There appears to be a relationship between real-life sexual risk and traits including negative and positive urgency, consistent with the role of negative and positive urgency (Cyders and Smith, 2008; Zapolski et al., 2009; Cyders et al., 2010; Simons et al., 2010) in risky decision-making. A follow-up logistic regression of our behavioral data also suggested that negative urgency in particular may be the key factor predicting risky decision-making among our study population. Unfortunately, we did not collect self report data from our subjects about affect during the game, and our team plans to incorporate this in the next revision of the game environment. We did find that the same insula regions distinguishing risky from safe participants during SRD-making may be correlated with trait negative urgency. This is consistent with previous data described above, linking the insula to trait negative urgency during a risky gambling task (Xue et al., 2010), the posterior and anterior dorsal insula with urge processing and generation (Droutman et al., 2015a,b), and with Chester et al. (2016), who found that in a negatively-valenced decision-making task, greater insula activity predicted substance abuse 1 month and 1 year later among subjects high in negative urgency.

Prior literature has identified a role of both positive (Zapolski et al., 2009) and negative urgency (Deckman and DeWall, 2011) in risky sexual behavior. Zapolski et al. (2009) found that positive urgency was related to risky sexual behavior in a predominantly Caucasian (86%) female (73%) undergraduate sample. Deckman and DeWall (2011)’s sample of predominantly White (76%) female (80%) undergraduates also found that, of the other forms of impulsivity in the UPPS + P scale, sensation seeking, lack of premeditation and positive urgency were associated with risky sexual behavior.
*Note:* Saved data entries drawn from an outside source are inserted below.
(** The loop of [parse_multipart_form]; the cursor moves on in every turn. *)
Fixpoint multipart_parts (fuel : nat) (body delimiter : bytes) (cursor : nat) (parts : list FormPart)
    : option (result (list FormPart) str) :=
  match fuel with
  | O => Some (Err (lit "the closing boundary is missing"))
  | S fuel =>
      match find_subslice (drop cursor body) delimiter with
      | None => Some (Err (lit "the closing boundary is missing"))
      | Some relative =>
          let position := (cursor + relative + length delimiter)%nat in
          if starts_with (drop position body) (lit "--") then Some (Ok parts)
          else
            match skip_line_break body (skip_blanks (length body) body position) with
            | None => Some (Err (lit "the boundary is not followed by a line break"))
            | Some position =>
                match find_header_terminator body position with
                | None => Some (Err (lit "part headers are not terminated"))
                | Some (headers_end, value_start) =>
                    match find_subslice (drop value_start body) delimiter with
                    | None => Some (Err (lit "the closing boundary is missing"))
                    | Some next =>
                        let value_end := payload_end body (value_start + next) in
                        let headers := parse_multipart_headers (slice position headers_end body) in
                        match ph_name headers with
                        | None => multipart_parts fuel body delimiter (value_start + next) parts
                        | Some name =>
                            v ← byte_slice body value_start value_end;
                            multipart_parts fuel body delimiter (value_start + next)
                              (parts ++ [new_form_part name (ph_filename headers) (ph_content_type headers) v])
                        end
                    end
                end
            end
      end
  end.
In contrast–possibly due to differences in predominant sexual orientation, race or gender, our data did not suggest that sensation seeking was at all related to variance in risky sexual behavior. Additionally, while our own study only classified unprotected casual sex in the prior 90 days as risky, their study included lifetime occurrences of a one night stand regardless of any protection, sex with a promiscuous partner and other conditions. The present research adds to the broader picture about personality traits related to different types of risky sexual behavior in specific population groups.

Behavioral (e.g. problem gambling) and drug addictions are both related to striatal, reflective and impulsive-system dysfunction (Leeman and Potenza, 2012). The current study does not find differences between risky and safe subjects in any of those systems, though it did reveal an insula-based distinction. This could help point to a distinction between problem gambling and drug use on the one hand, and problematic sexual risk-taking on the other. Whereas problem gambling and drug use are both related to a wide variety of neurological pathologies, it seems that problematic sexual risk-taking may be specifically related to differences in urge response.

The results presented here suggest a role of the insula in risky sexual decision-making. The insula is associated with interoceptive input and processing of social risk in the decision-making process (Xue et al., 2010; Droutman et al., 2015a,b). Previous research relates the insula to negative urgency. The current findings are consistent with that relationship: negative urgency appears to be related to insula activity during risky sexual decision-making.

Conclusions

Positive and negative urgency are associated with risky sexual behavior. The right insula appears to be more active during SRD-making for risky subjects compared to safe subjects. Cluster peaks differentiating risky from safe subjects during SRD-making are correlated with negative urgency. Taken together, it appears that negative urgency could play a somatically-driven role through the insula to disrupt potential safe choices during SRD-making.

Funding

Research reported in this article was supported by the National Institute on Drug Abuse under R01DA031626 awarded to Stephen Read (PI), by the National Institute of Mental Health under RMH082671A, awarded to Lynn Miller (PI) and the California HIV/AIDS Research Program (CHRP) of the University of California, Grant Number ID01-USC-029 awarded to Paul Robert Appleby, PhD (PI). The content is solely the responsibility of the authors and does not necessarily represent the official views of NIDA NIMH, or CHRP.

Supplementary data

Supplementary data are available at SCAN online.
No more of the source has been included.